Analysis of cardiac differentiation at single cell resolution reveals a requirement of hypertrophic signaling for HOPX transcription

Friedman C1, Nguyen Q1, Lukowski S1, Chiu H1, Bar-Joseph Z5, Tam P4, Murry CE3, Ruohola Baker H3, Powell J2 and Palpant NJ1

  1. University of Queensland.
  2. Garvan Institute.
  3. University of Washington.
  4. University of Sydney.
  5. Carnegie Mellon University.

Differentiation into diverse cell lineages requires the orchestration of gene regulatory networks guiding diverse cell fate choices. Utilizing human pluripotent stem cells, we measured expression dynamics of 17,718 genes from 43,168 cells across five time points over a thirty day time-course of in vitro cardiac-directed differentiation. We used unsupervised clustering to identify transcriptional networks underlying lineage derivation of 15 subpopulations including mesoderm, definitive endoderm, vascular endothelium, cardiac precursors, and definitive cardiac fates including contractile cardiomyocytes and non-contractile derivatives. Utilizing customized machine learning algorithms, we analyzed scRNA-seq data to identify transcription factor regulatory networks linking the trajectory of subpopulations in vitro with cell types derived during cardiac development in vivo. We leveraged this data to study gene networks governing cardiomyocyte differentiation in vivo to advance translational applications of stem cells in disease modelling and therapies. Among a network of known genetic drivers of differentiation, we identified dysregulation of the non-DNA binding homeodomain protein, HOPX as a candidate cause for the immature state of in vitro derived cardiomyocytes. While HOPX is expressed in cardiac progenitor cells (CPC) in vivo, we show during in vitro differentiation that HOPX is expressed in only 16% of hPSC-derived cardiomyocytes.
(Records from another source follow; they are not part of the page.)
(* ===== verification/Kframe.v ===== *)
(** * What the scheduler leaves alone

    A view [f] of the state that does not depend on the tables of the scheduler
    is the same before and after its operations, in any state. *)

From stdpp Require Import gmap.
From S2P Require Import Prelude Kqueue Kheap Ktimer Ksched Ksem Kmutex Kkill Kernel.
Open Scope Z_scope.

(** The view is the same after [m]. *)
Definition frame_of {X A} (f : kst -> X) (m : ST kst A) : Prop := forall s a s', m s = Some (a, s') -> f s' = f s.

(** The view does not depend on a queue. *)
Definition blind_q {X} (f : kst -> X) (q : qid) : Prop := forall m s, f (set_kqs (<[q := m]> (kqs s)) s) = f s.

(** The view depends neither on processes, nor timers, nor flags, nor ready queues. *)
Record blind {X} (f : kst -> X) : Prop := {
  b_pt x s : f (set_ptable x s) = f s;
  b_cur x s : f (set_current_pid x s) = f s;
  b_prev x s : f (set_prev_pid x s) = f s;
  b_save x s : f (set_ctx_save_process x s) = f s;
  b_resched x s : f (set_resched x s) = f s;
  b_did x s : f (set_did_resched x s) = f s;
  b_tm x s : f (set_ktm x s) = f s;
  b_ticks x s : f (set_kernel_ticks x s) = f s;
  b_partial x s : f (set_sched_partial_tick x s) = f s;
  b_refresh x s : f (set_timer_need_refresh x s) = f s;
  b_ready i : blind_q f (ReadyQ i);
}.

Create HintDb kframe discriminated.

Section frame.
Context {KC : KConfig} {X : Type} (f : kst -> X) (Hf : blind f).

Lemma frame_ret {A} (a : A) : frame_of f (mret a).
Proof. intros s b s' [= _ <-]. done. Qed.
Lemma frame_skip : frame_of f skip.
Proof. apply frame_ret. Qed.
Lemma frame_undef {A} : frame_of f (undef : ST kst A).
Proof. by intros s a s'. Qed.
Lemma frame_gets {A} (g : kst -> A) : frame_of f (gets g).
Proof. intros s b s' [= _ <-]. done. Qed.
Lemma frame_lift {A} (o : option A) : frame_of f (lift o).
Proof. intros s b s' E. unfold lift in E. destruct o; [by injection E as _ <-|done]. Qed.
Lemma frame_modify g : (forall s, f (g s) = f s) -> frame_of f (modify g).
Proof. intros H s b s' [= _ <-]. done. Qed.
Lemma frame_bind {A B} (m : ST kst A) (k : A -> ST kst B) : frame_of f m -> (forall a, frame_of f (k a)) -> frame_of f (m ≫= k).
Proof.
  intros Hm Hk s b s' E. unfold mbind, st_bind in E. destruct (m s) as [[a s1]|] eqn:Em; [|done].
  rewrite (Hk a s1 b s' E). by apply (Hm s a).
Qed.
Lemma frame_tmr {A} (m : ST tmrs A) : frame_of f (tmr m).
Proof. intros s b s' E. unfold tmr, zoom in E. destruct (m (ktm s)) as [[a t]|]; [|done]. injection E as _ <-. apply (b_tm f Hf). Qed.
Lemma frame_on_q {A} q (m : ST (queue Z) A) : blind_q f q -> frame_of f (on_q q m).
Proof.
  intros Hq s b s' E. unfold on_q, mbind, st_bind, gets, lift, modify in E.
  destruct (kqs s !! q) as [x|]; [|done]. destruct (m x) as [[a x']|]; [|done]. injection E as _ <-. apply Hq.
Qed.

Lemma frame_get_proc p : frame_of f (get_proc p).
Proof. apply frame_bind; [apply frame_gets|]. intros t. apply frame_lift. Qed.
Lemma frame_upd_proc p g : frame_of f (upd_proc p g).
Proof.
  apply frame_bind; [apply frame_get_proc|]. intros x. apply frame_bind; [apply frame_gets|]. intros t.
  apply frame_bind; [apply frame_lift|]. intros t'. apply frame_modify, (b_pt f Hf).
Qed.
End frame.

#[export] Hint Resolve frame_ret frame_skip frame_undef frame_gets frame_lift frame_tmr frame_on_q frame_get_proc frame_upd_proc
  b_pt b_cur b_prev b_save b_resched b_did b_tm b_ticks b_partial b_refresh b_ready : kframe.

(** Walks through a statement. *)
Ltac frame_step :=
  match goal with
  | |- frame_of _ (_ ≫= _) => apply frame_bind; [|intros ?]
  | |- frame_of _ (modify _) => apply frame_modify; intros ?
  | |- frame_of _ (if ?b then _ else _) => destruct b
  | |- frame_of _ (match ?x with _ => _ end) => destruct x
  | |- _ => solve [auto with kframe]
  end.
Ltac frame_walk := repeat frame_step.

Section ops.
Context {KC : KConfig} {X : Type} (f : kst -> X) (Hf : blind f).
Hint Resolve Hf : kframe.

Lemma frame_kerrno e : frame_of f (kerrno e).
Proof. unfold kerrno. frame_walk. Qed.
Lemma frame_fail e : frame_of f (fail e).
Proof. unfold fail, kerrno. frame_walk. Qed.
Lemma frame_wait_enq q p : blind_q f q -> frame_of f (wait_enq q p).
Proof. intros Hq. unfold wait_enq. frame_walk. Qed.
Lemma frame_wait_deq q : blind_q f q -> frame_of f (wait_deq q).
Proof. intros Hq. unfold wait_deq. frame_walk. Qed.
Lemma frame_wait_delq q p : blind_q f q -> frame_of f (wait_delq q p).
Proof. intros Hq. unfold wait_delq. frame_walk. apply (b_pt f Hf). Qed.
Lemma frame_ready_enq p : frame_of f (ready_enq p).
Proof. unfold ready_enq. frame_walk. apply frame_on_q, (b_ready f Hf). Qed.
Hint Resolve frame_kerrno frame_fail frame_wait_enq frame_wait_deq frame_wait_delq frame_ready_enq : kframe.

Lemma frame_flush fuel i ready : frame_of f (flush_loop fuel (ReadyQ i) ready).
Proof. revert ready. induction fuel as [|fuel IH]; intros ready; cbn [flush_loop]; frame_walk; apply frame_on_q, (b_ready f Hf). Qed.
Lemma frame_prio_loop n i : frame_of f (prio_loop n i).
Proof. revert i. induction n as [|n IH]; intros i; cbn [prio_loop]; frame_walk. apply frame_flush. Qed.
Hint Resolve frame_flush frame_prio_loop : kframe.
Lemma frame_scheduler : frame_of f scheduler.
Proof. unfold scheduler, sched_prio, sched_rr, requeue_current, run_process. frame_walk. Qed.
Lemma frame_restore : frame_of f restore_context.
Proof. unfold restore_context, pit_reset. frame_walk. Qed.
Hint Resolve frame_scheduler frame_restore : kframe.
Lemma frame_suspend g : frame_of f (suspend g).
Proof. unfold suspend, save_context. frame_walk. Qed.
Lemma frame_exit : frame_of f syscall_exit.
Proof. unfold syscall_exit, save_context. frame_walk. Qed.
Hint Resolve frame_suspend frame_exit : kframe.
Lemma frame_block q st g : blind_q f q -> frame_of f (process_block q st g).
Proof. intros Hq. unfold process_block. frame_walk. Qed.
Lemma frame_unblock q : blind_q f q -> frame_of f (process_unblock q).
Proof. intros Hq. unfold process_unblock. frame_walk. Qed.
Lemma frame_create p : frame_of f (sys_elf_process_create p).
Proof. unfold sys_elf_process_create, proc_create. frame_walk. Qed.
Lemma frame_finish o : frame_of f (finish o).
Proof. unfold finish. frame_walk. Qed.
Hint Resolve frame_block frame_unblock frame_create frame_finish : kframe.

(** Interrupts take processes out of any queue. *)
Lemma frame_handler_loop n i k : (forall q, blind_q f q) -> frame_of f (handler_loop n i k).
Proof.
  intros Hq. revert i k. induction n as [|n IH]; intros i k; cbn [handler_loop]; [apply frame_ret|]. unfold handle_timeout. frame_walk.
Qed.
Lemma frame_irq : (forall q, blind_q f q) -> frame_of f irq_entry.
Proof. intros Hq. unfold irq_entry, timer_int_handler, soft_tmr_handler. frame_walk. by apply frame_handler_loop. Qed.

Lemma frame_lift_bind {A B} (o : option A) (k : A -> ST kst B) : (forall a, o = Some a -> frame_of f (k a)) -> frame_of f (lift o ≫= k).
Proof. intros Hk s b s' (a & s1 & E1 & E2)%bind_inv. unfold lift in E1. destruct o as [a'|]; [|done]. injection E1 as -> <-. by apply (Hk a eq_refl s b). Qed.

(** [sys_kill] takes a process out of its queue. *)
Lemma frame_unlink p x : (forall q, blockq x = Some q -> p_state x = PROC_WAIT ∨ p_state x = PROC_TIMED_WAIT -> blind_q f q) -> frame_of f (kill_unlink p x).
Proof.
  intros Hq. unfold kill_unlink. destruct (p_state x) eqn:Es; try (by frame_walk).
  { unfold ready_of. frame_walk. }
  all: apply frame_lift_bind; intros q Eq; frame_walk; apply frame_wait_delq, Hq; auto.
Qed.
Lemma frame_kill_at p x s r s' :
  arr_get (ptable s) p = Some x -> (forall q, blockq x = Some q -> is_allocated x = true -> p_state x = PROC_WAIT ∨ p_state x = PROC_TIMED_WAIT -> blind_q f q) ->
  kstep (EKill p) s = Some (r, s') -> f s' = f s.
Proof.
  intros Ex Hq E. cbn [kstep] in E. apply bind_inv in E as (z & s1 & E1 & E). apply bind_inv in E as ([] & s2 & E2 & [= _ ->]). rewrite (frame_exit s1 tt s' E2).
  unfold sys_kill in E1. apply bind_inv in E1 as (y & s3 & E3 & E1).
  assert (y = x ∧ s3 = s) as [-> ->] by (unfold get_proc, mbind, st_bind, gets, lift in E3; rewrite Ex in E3; by simplify_eq).
  destruct (is_allocated x) eqn:Hal; [|by injection E1 as _ <-]. apply bind_inv in E1 as ([] & s3 & E3' & E1). apply (frame_unlink p x) in E3'; [|by auto].
  rewrite <- E3'. revert E1. set (m := process_invalidate p;; _). intros E1. assert (frame_of f m) as Hm by (unfold m, process_invalidate; frame_walk). by apply (Hm s3 z).
Qed.
Lemma frame_kill p : (forall q, blind_q f q) -> frame_of f (kstep (EKill p)).
Proof. intros Hq. cbn [kstep]. unfold sys_kill, kill_unlink, process_invalidate. frame_walk. Qed.

(** The calls that are about neither semaphores nor mutexes. *)
Definition plain_call (c : call) : bool :=
  match c with CYield | CSleep _ | CCreate _ | CExit | CStatus _ => true | _ => false end.
Lemma frame_plain c : plain_call c = true -> frame_of f (run_call c).
Proof.
  intros Hc. destruct c; try done; cbn [run_call]; unfold sys_yield, sys_sleep, sys_elf_exit, process_invalidate, sys_process_status; frame_walk.
Qed.

(** Semaphore calls, for a view that does not depend on semaphores. *)
Definition sem_call (c : call) : bool :=
  match c with
  | CSemInit _ _ | CSemOpen _ _ _ | CSemClose _ | CSemUnlink _ | CSemDestroy _ | CSemGetvalue _ | CSemWait _ | CSemTimedwait _ _
  | CSemTrywait _ | CSemPost _ => true
  | _ => false
  end.
Record blind_sem : Prop := {
  bs_heap x s : f (set_sem_heap x s) = f s;
  bs_map x s : f (set_sem_map x s) = f s;
  bs_q i : blind_q f (SemQ i);
}.
Context (Hs : blind_sem).
Lemma frame_upd_sem i g : frame_of f (upd_sem i g).
Proof. unfold upd_sem, get_sem. frame_walk. apply (bs_heap Hs). Qed.
Lemma frame_put_map i e : frame_of f (put_map i e).
Proof. unfold put_map. frame_walk. apply (bs_map Hs). Qed.
Lemma frame_sem_q {A} i (m : ST (queue Z) A) : frame_of f (on_q (SemQ i) m).
Proof. apply frame_on_q, (bs_q Hs). Qed.
Lemma frame_name_loop n i name : frame_of f (name_loop n i name).
Proof. revert i. induction n as [|n IH]; intros i; cbn [name_loop]; unfold get_sem; frame_walk. Qed.
Hint Resolve frame_upd_sem frame_put_map frame_sem_q frame_name_loop bs_q : kframe.
Lemma frame_sem c : sem_call c = true -> frame_of f (run_call c).
Proof.
  intros Hc. pose proof (bs_q Hs) as Hq.
  destruct c; try done; cbn [run_call]; unfold sys_sem_init, sys_sem_open, sys_sem_close, sys_sem_unlink, sys_sem_destroy, sys_sem_getvalue,
    sys_sem_wait_x, sys_sem_timedwait, sys_sem_trywait, sys_sem_post, sys_sem_destroy, new_sem, get_sem_by_semt, sem_busy, sem_acquired,
    get_semt_by_name, get_sem_by_name, clear_map, get_sem; frame_walk.
Qed.
Lemma frame_sem_resume i self : frame_of f (sem_acquired i) ∧ frame_of f (sem_timed_resume i self).
Proof. unfold sem_timed_resume, sem_acquired, get_sem. split; frame_walk. Qed.
End ops.

(** Mutex calls, for a view that does not depend on mutexes. *)
Record blind_mutex {X} (f : kst -> X) : Prop := {
  bm_heap x s : f (set_mutex_heap x s) = f s;
  bm_q i : blind_q f (MutexQ i);
}.

Section mutexes.
Context {KC : KConfig} {X : Type} (f : kst -> X) (Hf : blind f) (Hm : blind_mutex f).
Hint Resolve frame_kerrno frame_block frame_unblock Hf bm_q : kframe.

Lemma frame_upd_mx i g : frame_of f (upd_mx i g).
Proof. unfold upd_mx, get_mx. frame_walk. apply (bm_heap f Hm). Qed.
Lemma frame_mutex_q {A} i (m : ST (queue Z) A) : frame_of f (on_q (MutexQ i) m).
Proof. apply frame_on_q, (bm_q f Hm). Qed.
Hint Resolve frame_upd_mx frame_mutex_q : kframe.
Lemma frame_lock_loop i trylock : frame_of f (mutex_lock_loop i trylock).
Proof. unfold mutex_lock_loop, mutex_take, get_mx. frame_walk. Qed.
Hint Resolve frame_lock_loop : kframe.
Lemma frame_mutex c : plain_call c || sem_call c = false -> frame_of f (run_call c).
Proof.
  intros Hc. destruct c; try done; cbn [run_call]; unfold sys_pthread_mutex_destroy, sys_pthread_mutex_lock, sys_pthread_mutex_trylock,
    sys_pthread_mutex_unlock, pthread_mutex_lock_basic, mutex_index, mutex_release, sys_pthread_mutex_init, get_mx; frame_walk.
Qed.
End mutexes.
Using genetic models we determined the mechanisms underlying transcriptional regulation of HOPX. We show that HOPX is situated downstream from hypertrophic signaling, HOPX directly drives hypertrophic growth, and is required for expression of myofibrillar genes involved in cardiomyocyte maturation. Through genetic dissection underlying the HOPX transcriptional landscape, we show that the distal HOPX transcriptional start site is the primary regulatory driver of HOPX expression underlying hypertrophic stimulation. Taken together, we utilized single cell analysis of cardiac in vitro differentiation to identify mechanisms for activating gene networks in cardiac differentiation as they occur during in vivo heart development that enhance the utility of hPSCs for cardiac translational applications.